__Task prompt__
Show the lines below that contain the string "queue".
** Study material follows **
(** C6, amended. When a node is expanded, the groups answered for its
    subscriptions of type page whose id is not in the set are, in the order
    of the answer, upserted and given a SUBSCRIBED_TO relationship from the
    node; the other groups are passed over. The id of a group is not put
    into the set: after the expansion the set holds what it held before and
    the id of the node. *)
Theorem groups_not_marked vk max_depth max_nodes st uid level q r rest items i ids info :
  queue st = (uid, level) :: q →
  uid ∉ processed st → level ≤ max_depth → node_count st + 1 ≤ max_nodes →
  fetch_user_info vk (UserId uid) = Some (r :: rest) →
  fetch_subscriptions vk uid = Some (SubscriptionsData (Some items)) →
  page_ids items = i :: ids →
  fetch_group_details vk (i :: ids) = Some info →
  let P : gset Z := {[uid]} ∪ processed st in
  let handled := filter (λ g, g_id g ∉ P) info in
  groups_loop P uid info = handled ≫= group_events uid
  ∧ expand_subscriptions vk P uid =
    [Call (FetchSubscriptions uid); Call (FetchGroupDetails (i :: ids))]
    ++ (handled ≫= group_events uid)
  ∧ (∃ before, trace (iteration vk max_depth max_nodes st) =
               trace st ++ before ++ expand_subscriptions vk P uid
               ++ [Log (LevelDone level uid)])
  ∧ processed (iteration vk max_depth max_nodes st) = P
  ∧ (∀ grp g, has_user g uid →
       ((User, uid), SUBSCRIBED_TO, (Group, g_id grp))
       ∈ rels (run_writes (writes (group_events uid grp)) g)).
Proof.
  intros Hq Hnew Hlevel Hlimit Hinfo Hsubs Hpages Hgroups P handled.
  split_and!.
  - apply groups_loop_filter.
  - rewrite expand_subscriptions_eq. unfold subscription_calls, new_groups.
    by rewrite Hsubs, Hpages, Hgroups.
  - rewrite (iteration_expand _ _ _ st uid level q r rest Hq Hnew Hlevel Hlimit Hinfo).
    simpl. unfold expansion_events. rewrite expand_subscriptions_eq.
    exists ([Call (FetchUserInfo (UserId uid)); Tx (StoreUser r);
             Log (UserAdded (u_id r) level)]
            ++ follower_calls vk uid
            ++ (new_followers vk P uid ≫= follower_events uid level)).
    by rewrite <- !app_assoc.
  - by rewrite (iteration_expand _ _ _ st uid level q r rest Hq Hnew Hlevel Hlimit Hinfo).
  - intros grp g Hu. simpl.
    change (((User, uid), SUBSCRIBED_TO, (Group, g_id grp))
            ∈ rels (store_group grp g) ∪ matched (store_group grp g) uid (g_id grp) SUBSCRIBED_TO).
    apply elem_of_union_r, matched_user_group; [done|].
    unfold has_group. simpl. rewrite lookup_insert_eq. eauto.
Qed.

(** The seed of [Sample.shared_group]. *)
Lemma groups_not_marked_witness :
  groups_loop {[1]} 1 [Sample.group 100] = [Sample.group 100] ≫= group_events 1
  ∧ processed (iteration Sample.shared_group 2 200 (initial 1 0)) = {[1]}.
Proof.
  pose proof (groups_not_marked Sample.shared_group 2 200 (initial 1 0) 1 0 []
                (Sample.user 1) [] [SubscriptionItem 100 (Some "page")] 100 []
                [Sample.group 100]) as H.
  destruct H as (Hloop & _ & _ & Hset & _);
    [ reflexivity | apply not_elem_of_empty | lia | simpl; lia | reflexivity | reflexivity
    | reflexivity | reflexivity | ].
  split.
  - replace ({[1]} : gset Z) with ({[1]} ∪ processed (initial 1 0) : gset Z) by set_solver.
    rewrite Hloop. reflexivity.
  - rewrite Hset. set_solver.
Defined.

(** C7. Followers. When a node is expanded and its followers are answered,
    the followers whose id is not in the set (which holds the id of the node
    itself) are handled, in the order of the answer, and no other: each is
    upserted, then given a FOLLOWS relationship from the follower to the
    node, then put at the back of the queue one level deeper. A follower
    whose id is in the set gets no event at all. *)
Theorem followers_expansion vk max_depth max_nodes st uid level q r rest ids info :
  queue st = (uid, level) :: q →
  uid ∉ processed st → level ≤ max_depth → node_count st + 1 ≤ max_nodes →
  fetch_user_info vk (UserId uid) = Some (r :: rest) →
  fetch_followers vk uid = Some ids →
  fetch_followers_details vk ids = Some info →
  let P : gset Z := {[uid]} ∪ processed st in
  let handled := filter (λ f, u_id f ∉ P) info in
  followers_loop P uid level info q =
    (handled ≫= (λ f, [Tx (StoreUser f);
                       Tx (CreateRelationship (u_id f) uid FOLLOWS);
                       Log (RelationshipCreated FOLLOWS (u_id f) uid);
                       Log (FollowerAdded (u_id f) uid (level + 1))]),
     q ++ ((λ f, (u_id f, level + 1)) <$> handled))
  ∧ trace (iteration vk max_depth max_nodes st) =
    trace st
      ++ [Call (FetchUserInfo (UserId uid)); Tx (StoreUser r);
          Log (UserAdded (u_id r) level);
          Call (FetchFollowers uid); Call (FetchFollowersDetails ids)]
      ++ (handled ≫= follower_events uid level)
      ++ expand_subscriptions vk P uid
      ++ [Log (LevelDone level uid)]
  ∧ queue (iteration vk max_depth max_nodes st) =
    q ++ ((λ f, (u_id f, level + 1)) <$> handled)
  ∧ (∀ f g, has_user g uid →
       ((User, u_id f), FOLLOWS, (User, uid))
       ∈ rels (run_writes (writes (follower_events uid level f)) g)).
Proof.
  intros Hq Hnew Hlevel Hlimit Hinfo Hids Hdetails P handled.
  assert (new_followers vk P uid = handled) as Hhandled.
  { unfold new_followers. by rewrite Hids, Hdetails. }
  split_and!.
  - apply followers_loop_filter.
  - rewrite (iteration_expand _ _ _ st uid level q r rest Hq Hnew Hlevel Hlimit Hinfo).
    simpl. unfold expansion_events. rewrite expand_subscriptions_eq.
    fold P. rewrite Hhandled. unfold follower_calls. rewrite Hids.
    by rewrite <- !app_assoc.
  - rewrite (iteration_expand _ _ _ st uid level q r rest Hq Hnew Hlevel Hlimit Hinfo).
    simpl. fold P. by rewrite Hhandled.
  - intros f g Hu. simpl.
    change (((User, u_id f), FOLLOWS, (User, uid))
            ∈ rels (store_user f g) ∪ matched (store_user f g) (u_id f) uid FOLLOWS).
    apply elem_of_union_r, matched_users.
    + unfold has_user. simpl. rewrite lookup_insert_eq. eauto.
    + by apply (has_user_apply_write (StoreUser f)).
Qed.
** End of Study material **
__Written answer__
  queue st = (uid, level) :: q →
    node, then put at the back of the queue one level deeper. A follower
  queue st = (uid, level) :: q →
  ∧ queue (iteration vk max_depth max_nodes st) =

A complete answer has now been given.